#### [To do]
What lines of the material hold the string "rewrite"? Pull each of them out.

#### [Input material]
* * * * *

(** [LibNftablesTransport._invoke] *)
Definition lib_invoke (library_path : option string) (command operation : string)
    (dry_run json_output : bool) : M LibState string :=
  _ ← of_res (raise_if (str_empty command || str_mem nul command)
                (ValueError "libnftables command buffer is invalid"));
  library ← lib_load library_path;
  context ← perform CNftCtxNew;
  _ ← of_res (raise_if (context =? 0) (RuntimeError "libnftables could not allocate a context"));
  '(return_code, stdout, stderr) ←
    try_finally (lib_invoke_body library context command dry_run json_output)
      (perform (CNftCtxFree context));
  _ ← of_res (raise_if (negb (return_code =? 0)) (LibNftablesError operation return_code stderr));
  mret stdout.

Definition LIB_COMMAND : string := "libnftables".

Definition lib_run (library_path : option string) (argv : list string) (input_text : option string)
    : M LibState unit :=
  let unsupported := raise (ValueError ("unsupported libnftables runner invocation: " +:+ py_repr_list argv)) in
  match input_text with
  | Some text =>
      if bool_decide (argv = [LIB_COMMAND; "--file"; "-"]) then
        _ ← lib_invoke library_path text "apply" false false; mret tt
      else if bool_decide (argv = [LIB_COMMAND; "--check"; "--file"; "-"]) then
        _ ← lib_invoke library_path text "dry-run" true false; mret tt
      else unsupported
  | None =>
      match argv with
      | [c; verb; object; family; name] =>
          if bool_decide ([c; verb; object] = [LIB_COMMAND; "delete"; "table"]) && str_in family ["ip"; "ip6"]
          then
            table_name ← of_res (validate_nft_table_name (VStr name));
            _ ← lib_invoke library_path ("delete table " +:+ family +:+ " " +:+ table_name +:+ nl)
                  "delete" false false;
            mret tt
          else unsupported
      | _ => unsupported
      end
  end.

Definition lib_read (library_path : option string) (argv : list string) : M LibState string :=
  let unsupported := raise (ValueError ("unsupported libnftables read invocation: " +:+ py_repr_list argv)) in
  match argv with
  | [c; flag; verb; object; family] =>
      if bool_decide ([c; flag; verb; object] = [LIB_COMMAND; "--json"; "list"; "ruleset"])
         && str_in family ["ip"; "ip6"]
      then lib_invoke library_path ("list ruleset " +:+ family +:+ nl) "list-ruleset" false true
      else unsupported
  | _ => unsupported
  end.

Definition LibNftablesTransport (library_path : pyval) : res NftTransport :=
  path ← match library_path with
         | VNone => Ok None
         | v => p ← res_of_option (ValueError "library_path must name one shared library") (valid_path v);
                Ok (Some p)
         end;
  Ok {| backend_id := "nft-lib"; command_name := LIB_COMMAND;
        run := lib_run path; read := lib_read path |}.

(** ** The backend *)

Record NftFirewallBackend := { transport : NftTransport; nb_table_family : string }.

Definition new_nft_firewall_backend (t : NftTransport) (family : string) : res NftFirewallBackend :=
  _ ← raise_if (negb (str_in (backend_id t) ["nft-lib"; "nft-exec"]))
        (ValueError "nft transport has an unsupported backend identifier");
  _ ← raise_if (negb (str_in family ["ip"; "ip6"])) (ValueError "table_family must be ip or ip6");
  Ok {| transport := t; nb_table_family := family |}.

Definition nft_inspect_ownership (b : NftFirewallBackend) : M LibState OwnershipReport :=
  inspect_nft_ownership (nb_table_family b) (VStr (command_name (transport b))) (read (transport b)).

Definition nft_check_compatibility (b : NftFirewallBackend) (config : NftDnatConfig) : M LibState unit :=
  _ ← of_res (raise_if (negb (bool_decide (table_family config = nb_table_family b)))
                (ValueError "nftables backend address family mismatch"));
  ownership ← current_nft_ownership "tcpcc-probe";
  check_nft_dnat_compatibility config ownership (VStr (command_name (transport b))) (run (transport b)).

Definition nft_install (b : NftFirewallBackend) (config : NftDnatConfig) (ownership : NftOwnership)
    : M LibState NftDnatLease :=
  _ ← of_res (raise_if (negb (bool_decide (table_family config = nb_table_family b)))
                (ValueError "nftables backend address family mismatch"));
  install_nft_dnat config (VStr (command_name (transport b))) (run (transport b)) (Some ownership)
    (backend_id (transport b)).

End nft.

(** ** The marker *)

Lemma span_digits_inv s ds rest :
  span_digits s = (ds, rest) -> s = ds +:+ rest /\ str_forallb is_digit ds = true.
Proof.
  revert ds rest. induction s as [|c s IH]; intros ds rest; cbn [span_digits]; [by intros [= <- <-]|].
  destruct (is_digit c) eqn:Hc; [|by intros [= <- <-]].
  destruct (span_digits s) as [ds' rest']. intros [= <- <-].
  destruct (IH ds' rest' eq_refl) as [-> Hds]. cbn [str_forallb]. by rewrite Hc, str_app_cons.
Qed.

Lemma match_positive_sound s n rest :
  match_positive s = Some (n, rest) -> 1 <= n /\ s = str_of_Z n +:+ rest.
Proof.
  destruct s as [|c s]; [done|]. unfold match_positive. destruct (is_char "0" c) eqn:Hc; [done|].
  destruct (span_digits (String c s)) as [ds rest'] eqn:Hspan. apply span_digits_inv in Hspan as [Heq Hds].
  destruct ds as [|d ds]; [done|]. cbn [str_empty]. intros Hn.
  assert (n = digits_val 10 0 (String d ds) /\ rest = rest') as [-> ->] by (by injection Hn). clear Hn.
  rewrite str_app_cons in Heq. injection Heq as -> ->. unfold is_char in Hc. bool_to_prop.
  assert (1 <= digits_val 10 0 (String d ds)) as Hpos.
  { cbn [str_forallb digits_val] in *. bool_to_prop. rewrite digits_val_acc.
    pose proof (digits_val_range ds ltac:(done)). destruct (digit_val_facts d) as [_ Hd]; [done|].
    specialize (Hd ltac:(congruence)). pose proof (Z.pow_pos_nonneg 10 (Z.of_nat (String.length ds))). nia. }
  split; [done|]. unfold str_of_Z. rewrite (proj2 (Z.ltb_ge (digits_val 10 0 (String d ds)) 0)) by lia.
  by rewrite digits_of_val, str_app_cons by (done || congruence).
Qed.

Lemma match_positive_complete n rest :
  1 <= n -> ends_number rest = true -> match_positive (str_of_Z n +:+ rest) = Some (n, rest).
Proof.
  intros Hn Hrest. destruct (str_of_Z_split n) as (ds & Hds & Hval & -> & Hhead).
  rewrite (proj2 (Z.ltb_ge n 0)) by lia. destruct Hhead as [->|(c & t & -> & Hc)].
  { change (0 = Z.abs n) in Hval. lia. }
  unfold match_positive. pose proof (span_digits_app (String c t) rest Hds Hrest) as Hspan.
  rewrite str_app_cons in *. rewrite Hspan. rewrite is_char_ne by congruence. cbn [str_empty].
  rewrite Hval. by rewrite Z.abs_eq by lia.
Qed.

Lemma parse_marker_complete o :
  1 <= owner_pid o -> 1 <= owner_start_time o -> tun_name_match (owner_tun_name o) = true ->
  parse_marker (marker o) = Some (owner_pid o, owner_start_time o, owner_tun_name o).
Proof.
  intros Hp Hs Ht. unfold parse_marker, marker. rewrite strip_prefix_app. cbn [mbind option_bind].
  rewrite match_positive_complete by done. cbn. rewrite strip_prefix_app. cbn.
  rewrite match_positive_complete by done. cbn. rewrite strip_prefix_app. cbn. by rewrite Ht.
Qed.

* * * * *

#### [Written response]
  destruct (IH ds' rest' eq_refl) as [-> Hds]. cbn [str_forallb]. by rewrite Hc, str_app_cons.
  rewrite str_app_cons in Heq. injection Heq as -> ->. unfold is_char in Hc. bool_to_prop.
  { cbn [str_forallb digits_val] in *. bool_to_prop. rewrite digits_val_acc.
  split; [done|]. unfold str_of_Z. rewrite (proj2 (Z.ltb_ge (digits_val 10 0 (String d ds)) 0)) by lia.
  by rewrite digits_of_val, str_app_cons by (done || congruence).
  rewrite (proj2 (Z.ltb_ge n 0)) by lia. destruct Hhead as [->|(c & t & -> & Hc)].
  rewrite str_app_cons in *. rewrite Hspan. rewrite is_char_ne by congruence. cbn [str_empty].
  rewrite Hval. by rewrite Z.abs_eq by lia.
  intros Hp Hs Ht. unfold parse_marker, marker. rewrite strip_prefix_app. cbn [mbind option_bind].
  rewrite match_positive_complete by done. cbn. rewrite strip_prefix_app. cbn.
  rewrite match_positive_complete by done. cbn. rewrite strip_prefix_app. cbn. by rewrite Ht.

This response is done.